* [Exercise instructions]:
Each line below must be reproduced exactly.

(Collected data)
○ ○ ○ ○ ○
Lemma clear_shrinks now cond (st : Artifact → string) tok (err : Artifact → option string) A :
  shrinks now A (update_where cond (λ r, set_lease (st r) tok None (err r) r) A).
Proof. apply update_shrinks. intros r _ H. by apply not_leased in H. Qed.

Lemma results_shrink now db download results j t A :
  shrinks now A (mark_work_results db download results j t A).2.
Proof.
  unfold mark_work_results.
  assert (∀ bs X (B : Artifacts), shrinks now A B →
    shrinks now A (foldl (λ '(changed, A) batch,
      let cond := result_condition db download j t batch.*1 in
      (changed ∪ returning cond A, update_where cond (result_row batch) A)) (X, B) bs).2) as H;
    [|apply H, shrinks_refl].
  induction bs as [|b bs IH]; intros X B HB; cbn [foldl]; [done|]. apply IH.
  eapply shrinks_trans; [exact HB|]. apply update_shrinks. intros r _ Hl. exfalso. revert Hl.
  unfold result_row. destruct (assoc (a_work r) b) as [[st err]|]; apply not_leased.
Qed.

Lemma marks_shrink now db m A : shrinks now A (mark_works now db m A).
Proof.
  unfold mark_works. generalize (chunks (m_chunk_size m) (fromkeys (m_works m))). intros bs.
  assert (∀ B, shrinks now A B → shrinks now A (foldl (λ A values,
    update_where (mark_condition now db m values) (set_lease (m_state m) None None (m_error m)) A) B bs)) as H;
    [|apply H, shrinks_refl].
  induction bs as [|b bs IH]; intros B HB; cbn [foldl]; [done|]. apply IH.
  eapply shrinks_trans; [exact HB|]. by apply (clear_shrinks _ _ (λ _, m_state m) None (λ _, m_error m)).
Qed.

Lemma renew_shrinks now db j t ws secs A : shrinks now A (renew_work_leases now db j t ws secs A).2.
Proof.
  apply update_shrinks. unfold renewable. intros r. rewrite !andb_true_iff. intros Hc (H1 & H2 & _).
  split; [|done]. split; [done|]. split; [exact H2|]. tauto.
Qed.

(** ** Registering *)

Lemma refreshed_lease now r n : a_source r = n_source n → a_work r = n_work n → a_type r = n_type n →
  leased now (refreshed_row r n) → leased now r ∧ same_lease r (refreshed_row r n).
Proof.
  intros Es Ew Et. unfold leased, live, is_metadata, same_lease, refreshed_row. cbn.
  destruct (should_refresh r n); [intros (_ & _ & H); by rewrite andb_false_r in H|].
  rewrite Es, Ew, Et. tauto.
Qed.

Lemma upserts_shrink now t new_rows A : NoDup (artifact_key <$> new_rows) → Forall (same_file A) new_rows →
  shrinks now A (foldl (upsert_one t) A new_rows).
Proof.
  intros Hn Hs r' [k Hk] Hl. rewrite lookup_upserts in Hk by done.
  destruct (list_find _ new_rows) as [[i n]|] eqn:E; [|exists r'; split; [by exists k|done]].
  apply list_find_Some in E as (Hi & <- & _). apply list_elem_of_lookup_2 in Hi.
  rewrite list.Forall_forall in Hs. specialize (Hs n Hi). injection Hk as <-. unfold registered_row in *.
  destruct (A !! artifact_key n) as [r|] eqn:Er; [|by destruct Hl as (_ & _ & Hl); unfold live in Hl; rewrite andb_false_r in Hl].
  destruct (Hs r Er) as (Es & Ew & Et). destruct (refreshed_lease now r n Es Ew Et Hl) as [Hlr Hsame].
  exists r. split; [by exists (artifact_key n)|done].
Qed.

(** ** The invariant is kept *)

Lemma inv_shrink w A' held' : Inv w → shrinks (now (w_db w)) (w_artifacts w) A' →
  (∀ j t v, v ∈ default ∅ (held' !! (j, t)) → v ∈ held w j t) →
  Inv (mkWorld (w_db w) A' (w_works w) held').
Proof.
  intros [Hm Hs Ho Hh Hn] HA Hheld. split; cbn; try done.
  - intros r r' Hr Hr' Hl Hl' Es Ew.
    destruct (HA r Hr Hl) as (x & Hx & Hlx & X1 & X2 & X3 & X4).
    destruct (HA r' Hr' Hl') as (y & Hy & Hly & Y1 & Y2 & Y3 & Y4).
    destruct (Hs x y Hx Hy Hlx Hly) as [E1 E2]; [congruence|congruence|]. split; congruence.
  - intros r Hr Hl. destruct (HA r Hr Hl) as (x & Hx & Hlx & X1 & X2 & X3 & X4).
    destruct (Ho x Hx Hlx) as (j & i & Ej & Hi & Es). exists j, i. split_and!; congruence.
  - intros r j t Hr Hl Ej Et Hv. destruct (HA r Hr Hl) as (x & Hx & Hlx & X1 & X2 & X3 & X4).
    rewrite <-X1, <-X2. apply (Hh x j t Hx Hlx); [congruence|congruence|]. rewrite X2. by apply Hheld.
Qed.

(** The clock advances and the jobs move. *)
Lemma inv_pipeline w db' : Inv w → mirrored db' → respects (w_db w) db' → now (w_db w) <= now db' →
  Inv (mkWorld db' (w_artifacts w) (w_works w) (w_held w)).
Proof.
  intros [Hm Hs Ho Hh Hn] Hm' [R1 _ R3] Ht.
  assert (∀ r, leased (now db') r → leased (now (w_db w)) r) as Hl.
  { intros r (H1 & H2 & H3). split; [done|]. split; [done|]. revert H3. unfold live.
    rewrite !andb_true_iff. intros [? H]. split; [done|]. destruct (a_expires r); [|done].
    apply Z.ltb_lt in H. apply Z.ltb_lt. lia. }
  split; cbn; try done.
  - intros r r' Hr Hr' H1%Hl H2%Hl. by apply Hs.
  - intros r Hr H1%Hl. destruct (Ho r Hr H1) as (j & i & Ej & Hi & Es).
    destruct (R3 j) as [i' Hi']; [by rewrite Hi|]. destruct (R1 j i i' Hi Hi') as [_ Hd].
    exists j, i'. by rewrite Hd.
  - intros r j t Hr H1%Hl. by apply Hh.
Qed.

(** Rows after a lease was taken: as before, or leased to the claimant. *)
Lemma lease_works_rows now q l A r' : has_row (lease_works now q l A) r' →
  has_row A r' ∨ ∃ r, has_row A r ∧ r' = lease_row now q r ∧ in_scope q r = true ∧ a_work r ∈ l ∧ eligible now r = true.
Proof.
  intros (r & Hr & ->)%has_row_update. destruct (_ && _) eqn:E; [|by left]. right. exists r.
  rewrite !andb_true_iff, bool_decide_eq_true in E. tauto.
Qed.

Lemma not_eligible_live now r : eligible now r = true → live now r = false.
Proof.
  unfold eligible, live. rewrite orb_true_iff, andb_true_iff, !bool_decide_eq_true.
  intros [-> | [-> H]]; [done|]. destruct (a_expires r) as [t|]; [|done]. apply Z.ltb_lt in H.
  cbn. apply Z.ltb_ge. lia.
Qed.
○ ○ ○ ○ ○
* [Problem solution]:
Lemma clear_shrinks now cond (st : Artifact → string) tok (err : Artifact → option string) A :
  shrinks now A (update_where cond (λ r, set_lease (st r) tok None (err r) r) A).
Proof. apply update_shrinks. intros r _ H. by apply not_leased in H. Qed.

Lemma results_shrink now db download results j t A :
  shrinks now A (mark_work_results db download results j t A).2.
Proof.
  unfold mark_work_results.
  assert (∀ bs X (B : Artifacts), shrinks now A B →
    shrinks now A (foldl (λ '(changed, A) batch,
      let cond := result_condition db download j t batch.*1 in
      (changed ∪ returning cond A, update_where cond (result_row batch) A)) (X, B) bs).2) as H;
    [|apply H, shrinks_refl].
  induction bs as [|b bs IH]; intros X B HB; cbn [foldl]; [done|]. apply IH.
  eapply shrinks_trans; [exact HB|]. apply update_shrinks. intros r _ Hl. exfalso. revert Hl.
  unfold result_row. destruct (assoc (a_work r) b) as [[st err]|]; apply not_leased.
Qed.

Lemma marks_shrink now db m A : shrinks now A (mark_works now db m A).
Proof.
  unfold mark_works. generalize (chunks (m_chunk_size m) (fromkeys (m_works m))). intros bs.
  assert (∀ B, shrinks now A B → shrinks now A (foldl (λ A values,
    update_where (mark_condition now db m values) (set_lease (m_state m) None None (m_error m)) A) B bs)) as H;
    [|apply H, shrinks_refl].
  induction bs as [|b bs IH]; intros B HB; cbn [foldl]; [done|]. apply IH.
  eapply shrinks_trans; [exact HB|]. by apply (clear_shrinks _ _ (λ _, m_state m) None (λ _, m_error m)).
Qed.

Lemma renew_shrinks now db j t ws secs A : shrinks now A (renew_work_leases now db j t ws secs A).2.
Proof.
  apply update_shrinks. unfold renewable. intros r. rewrite !andb_true_iff. intros Hc (H1 & H2 & _).
  split; [|done]. split; [done|]. split; [exact H2|]. tauto.
Qed.

(** ** Registering *)

Lemma refreshed_lease now r n : a_source r = n_source n → a_work r = n_work n → a_type r = n_type n →
  leased now (refreshed_row r n) → leased now r ∧ same_lease r (refreshed_row r n).
Proof.
  intros Es Ew Et. unfold leased, live, is_metadata, same_lease, refreshed_row. cbn.
  destruct (should_refresh r n); [intros (_ & _ & H); by rewrite andb_false_r in H|].
  rewrite Es, Ew, Et. tauto.
Qed.

Lemma upserts_shrink now t new_rows A : NoDup (artifact_key <$> new_rows) → Forall (same_file A) new_rows →
  shrinks now A (foldl (upsert_one t) A new_rows).
Proof.
  intros Hn Hs r' [k Hk] Hl. rewrite lookup_upserts in Hk by done.
  destruct (list_find _ new_rows) as [[i n]|] eqn:E; [|exists r'; split; [by exists k|done]].
  apply list_find_Some in E as (Hi & <- & _). apply list_elem_of_lookup_2 in Hi.
  rewrite list.Forall_forall in Hs. specialize (Hs n Hi). injection Hk as <-. unfold registered_row in *.
  destruct (A !! artifact_key n) as [r|] eqn:Er; [|by destruct Hl as (_ & _ & Hl); unfold live in Hl; rewrite andb_false_r in Hl].
  destruct (Hs r Er) as (Es & Ew & Et). destruct (refreshed_lease now r n Es Ew Et Hl) as [Hlr Hsame].
  exists r. split; [by exists (artifact_key n)|done].
Qed.

(** ** The invariant is kept *)

Lemma inv_shrink w A' held' : Inv w → shrinks (now (w_db w)) (w_artifacts w) A' →
  (∀ j t v, v ∈ default ∅ (held' !! (j, t)) → v ∈ held w j t) →
  Inv (mkWorld (w_db w) A' (w_works w) held').
Proof.
  intros [Hm Hs Ho Hh Hn] HA Hheld. split; cbn; try done.
  - intros r r' Hr Hr' Hl Hl' Es Ew.
    destruct (HA r Hr Hl) as (x & Hx & Hlx & X1 & X2 & X3 & X4).
    destruct (HA r' Hr' Hl') as (y & Hy & Hly & Y1 & Y2 & Y3 & Y4).
    destruct (Hs x y Hx Hy Hlx Hly) as [E1 E2]; [congruence|congruence|]. split; congruence.
  - intros r Hr Hl. destruct (HA r Hr Hl) as (x & Hx & Hlx & X1 & X2 & X3 & X4).
    destruct (Ho x Hx Hlx) as (j & i & Ej & Hi & Es). exists j, i. split_and!; congruence.
  - intros r j t Hr Hl Ej Et Hv. destruct (HA r Hr Hl) as (x & Hx & Hlx & X1 & X2 & X3 & X4).
    rewrite <-X1, <-X2. apply (Hh x j t Hx Hlx); [congruence|congruence|]. rewrite X2. by apply Hheld.
Qed.

(** The clock advances and the jobs move. *)
Lemma inv_pipeline w db' : Inv w → mirrored db' → respects (w_db w) db' → now (w_db w) <= now db' →
  Inv (mkWorld db' (w_artifacts w) (w_works w) (w_held w)).
Proof.
  intros [Hm Hs Ho Hh Hn] Hm' [R1 _ R3] Ht.
  assert (∀ r, leased (now db') r → leased (now (w_db w)) r) as Hl.
  { intros r (H1 & H2 & H3). split; [done|]. split; [done|]. revert H3. unfold live.
    rewrite !andb_true_iff. intros [? H]. split; [done|]. destruct (a_expires r); [|done].
    apply Z.ltb_lt in H. apply Z.ltb_lt. lia. }
  split; cbn; try done.
  - intros r r' Hr Hr' H1%Hl H2%Hl. by apply Hs.
  - intros r Hr H1%Hl. destruct (Ho r Hr H1) as (j & i & Ej & Hi & Es).
    destruct (R3 j) as [i' Hi']; [by rewrite Hi|]. destruct (R1 j i i' Hi Hi') as [_ Hd].
    exists j, i'. by rewrite Hd.
  - intros r j t Hr H1%Hl. by apply Hh.
Qed.

(** Rows after a lease was taken: as before, or leased to the claimant. *)
Lemma lease_works_rows now q l A r' : has_row (lease_works now q l A) r' →
  has_row A r' ∨ ∃ r, has_row A r ∧ r' = lease_row now q r ∧ in_scope q r = true ∧ a_work r ∈ l ∧ eligible now r = true.
Proof.
  intros (r & Hr & ->)%has_row_update. destruct (_ && _) eqn:E; [|by left]. right. exists r.
  rewrite !andb_true_iff, bool_decide_eq_true in E. tauto.
Qed.

Lemma not_eligible_live now r : eligible now r = true → live now r = false.
Proof.
  unfold eligible, live. rewrite orb_true_iff, andb_true_iff, !bool_decide_eq_true.
  intros [-> | [-> H]]; [done|]. destruct (a_expires r) as [t|]; [|done]. apply Z.ltb_lt in H.
  cbn. apply Z.ltb_ge. lia.
Qed.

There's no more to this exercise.